South Sudan Signals Crackdown On Banks Amid Concerns Over Capital Flight
By Deborah Akur Chol, South Sudan
The South Sudanese government has issued a stern warning to commercial banks over their alleged role in facilitating illicit capital flight as it unveiled a new national payments system aimed at ensuring compliance within the financial sector.
Cabinet Affairs Minister Martin Elia Lomuro announced that the recently launched real-time payment and settlement system by the central bank will serve as a mechanism to enforce the nation’s financial regulations. He claimed that significant amounts of money are being illicitly transferred out of South Sudan, sometimes via airplane, with the aid of financial institutions.
“Effective immediately, we expect full compliance from the banks with this new system,” Lomuro declared during a meeting with bankers and officials in Juba. “The exploitation of our nation’s sovereignty must end, and immediate corrective action is required.”
Lomuro emphasized that the new technology represents a vital step toward achieving economic independence and enhancing transparency within the financial landscape.

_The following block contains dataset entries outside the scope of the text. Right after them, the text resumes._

Definition saveActiveConversationId (id : option Z) (st : storage) : storage :=
  match id with
  | None => removeItem KEY_ACTIVE_CONVERSATION_ID st
  | Some i => setItem KEY_ACTIVE_CONVERSATION_ID (Z_to_str i) st
  end.

Definition clearPlaygroundData (st : storage) : storage :=
  foldl (fun st k => removeItem k st) st
    [KEY_CONFIG; KEY_PARAMETER_ENABLED; KEY_MESSAGES; KEY_ACTIVE_CONVERSATION_ID; KEY_LEGACY_CONFIG; KEY_LEGACY_PARAMETER_ENABLED;
     KEY_LEGACY_MESSAGES].

(** ** The state of the page *)

Record PlaygroundState := mkState { config : obj; parameterEnabled : obj; messages : list Message; disk : storage }.

Definition initial_config (st : storage) : obj := spread_into DEFAULT_CONFIG_obj (JObj (loadConfig st)).
Definition initial_enabled (st : storage) : obj := spread_into DEFAULT_PARAMETER_ENABLED_obj (JObj (loadParameterEnabled st)).

(** [None] for a list that is out of the model. *)
Definition usePlaygroundState (st : storage) : option PlaygroundState :=
  match loadMessages st with
  | (NotMessages, _) => None
  | (Nothing, st') => Some (mkState (initial_config st) (initial_enabled st) [] st')
  | (Loaded l, st') => Some (mkState (initial_config st) (initial_enabled st) l st')
  end.

Definition updateConfig (k : jsstr) (v : json) (s : PlaygroundState) : PlaygroundState :=
  let updated := map_set k v (config s) in
  mkState updated (parameterEnabled s) (messages s) (saveConfig updated (disk s)).

Definition updateParameterEnabled (k : jsstr) (b : bool) (s : PlaygroundState) : PlaygroundState :=
  let updated := map_set k (JBool b) (parameterEnabled s) in
  mkState (config s) updated (messages s) (saveParameterEnabled updated (disk s)).

Definition updateMessages (updater : list Message -> list Message) (s : PlaygroundState) : PlaygroundState :=
  let newMessages := updater (messages s) in
  mkState (config s) (parameterEnabled s) newMessages (saveMessages newMessages (disk s)).

Definition clearMessages : PlaygroundState -> PlaygroundState := updateMessages (fun _ => []).

Definition resetConfig (s : PlaygroundState) : PlaygroundState :=
  mkState DEFAULT_CONFIG_obj DEFAULT_PARAMETER_ENABLED_obj (messages s)
    (saveParameterEnabled DEFAULT_PARAMETER_ENABLED_obj (saveConfig DEFAULT_CONFIG_obj (disk s))).

Definition applyPreset (nextConfig : obj) (nextEnabled : option obj) (s : PlaygroundState) : PlaygroundState :=
  let merged := spread_into DEFAULT_CONFIG_obj (JObj nextConfig) in
  let s := mkState merged (parameterEnabled s) (messages s) (saveConfig merged (disk s)) in
  match nextEnabled with
  | None => s
  | Some e =>
      let mergedEnabled := spread_into DEFAULT_PARAMETER_ENABLED_obj (JObj e) in
      mkState (config s) mergedEnabled (messages s) (saveParameterEnabled mergedEnabled (disk s))
  end.

Inductive change :=
  | SetConfig (k : jsstr) (v : json) | SetEnabled (k : jsstr) (b : bool) | SetMessages (f : list Message -> list Message)
  | Clear | ResetConfig | Preset (c : obj) (e : option obj).

Definition apply (a : change) : PlaygroundState -> PlaygroundState :=
  match a with
  | SetConfig k v => updateConfig k v
  | SetEnabled k b => updateParameterEnabled k b
  | SetMessages f => updateMessages f
  | Clear => clearMessages
  | ResetConfig => resetConfig
  | Preset c e => applyPreset c e
  end.

(** ** What is kept *)

(** The same properties with the same values, in any order. *)
Definition same_obj (o o' : obj) : Prop := forall k, ordered <$> map_get k o = ordered <$> map_get k o'.

#[export] Instance same_obj_equiv : Equivalence same_obj.
Proof. split; [done|by intros o o' H k|intros a b c H1 H2 k; by rewrite H1]. Qed.

(** Every default is there, and the values survive printing. *)
Definition complete (defaults o : obj) : Prop := good (JObj o) /\ forall k, k ∈ defaults.*1 -> is_Some (map_get k o).

Definition not_null (j : json) : Prop := j <> JNull.
Definition required_set (o : obj) : Prop := forall kv, kv ∈ required_fields -> exists v, map_get kv.1 o = Some v /\ not_null v.

Definition state_ok (s : PlaygroundState) : Prop :=
  good (JObj (config s)) /\ good (JObj (parameterEnabled s)) /\ forallb message_ok (messages s) = true.

(** The values a change brings in are ones a JSON text can hold, and the
    fields that loading replaces are not set to [null]. *)
Definition change_ok (a : change) (s : PlaygroundState) : Prop :=
  match a with
  | SetConfig k v => good v /\ (k ∈ required_fields.*1 -> not_null v)
  | SetMessages f => forallb message_ok (f (messages s)) = true
  | Preset c e =>
      good (JObj c) /\ (forall k, k ∈ required_fields.*1 -> map_get k c <> Some JNull) /\
      match e with Some e => good (JObj e) | None => True end
  | SetEnabled _ _ | Clear | ResetConfig => True
  end.

(** The states a page goes through. *)
Inductive reaches (s0 : PlaygroundState) : PlaygroundState -> Prop :=
  | reaches_start : reaches s0 s0
  | reaches_step s a : reaches s0 s -> change_ok a s -> reaches s0 (apply a s).

(** ** Lemmas: spreading *)

Lemma foldl_set_get (f : jsstr * json -> json) l : forall (o : obj) k, NoDup l.*1 ->
  map_get k (foldl (fun o kv => map_set kv.1 (f kv) o) o l) = match map_get k l with Some v => Some (f (k, v)) | None => map_get k o end.
Proof.
  induction l as [|[k' v] l IH]; intros o k Hn; [done|]. cbn [foldl fst snd]. apply NoDup_cons in Hn as [Hk Hn].
  rewrite IH by done. cbn [map_get]. rewrite map_get_set. destruct (decide (k' = k)) as [->|Hne]; repeat case_decide; try done.
  by assert (map_get k l = None) as -> by (by apply map_get_None).
Qed.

According to the Bank of South Sudan, the introduction of the country’s first real-time payment system is designed to modernize the financial sector, increase the speed and security of interbank transfers, and facilitate transactions around the clock across the nation.
Central Bank Governor Dr. Addis Ababa Othow noted that the system will play a crucial role in managing liquidity, supporting effective monetary policy, and safeguarding the value of the South Sudanese pound.
“This system enables real-time payments 24/7,” Othow explained at the launch event. “It aims to promote financial inclusion, particularly for the rural communities that have historically been marginalized.”
However, Minister Lomuro directed much of his criticism toward the alleged misconduct of financial institutions. He expressed a “personal interest” in the new system, citing concerns that private banks in South Sudan have not been adequately regulated.
He accused these banks of denying mortgages and business loans to South Sudanese citizens while extending financing to foreign nationals. “I can identify several buildings and hotels owned by foreigners that have received funding from local banks,” he asserted. “This practice must cease immediately.”
Lomuro further scrutinized the power dynamics within the banking sector, suggesting that some managing directors wield excessive influence. “In this country, it is alarming that some MDs are so powerful they require accompaniment by national security personnel,” he remarked. “This imbalance of power must be addressed urgently.”.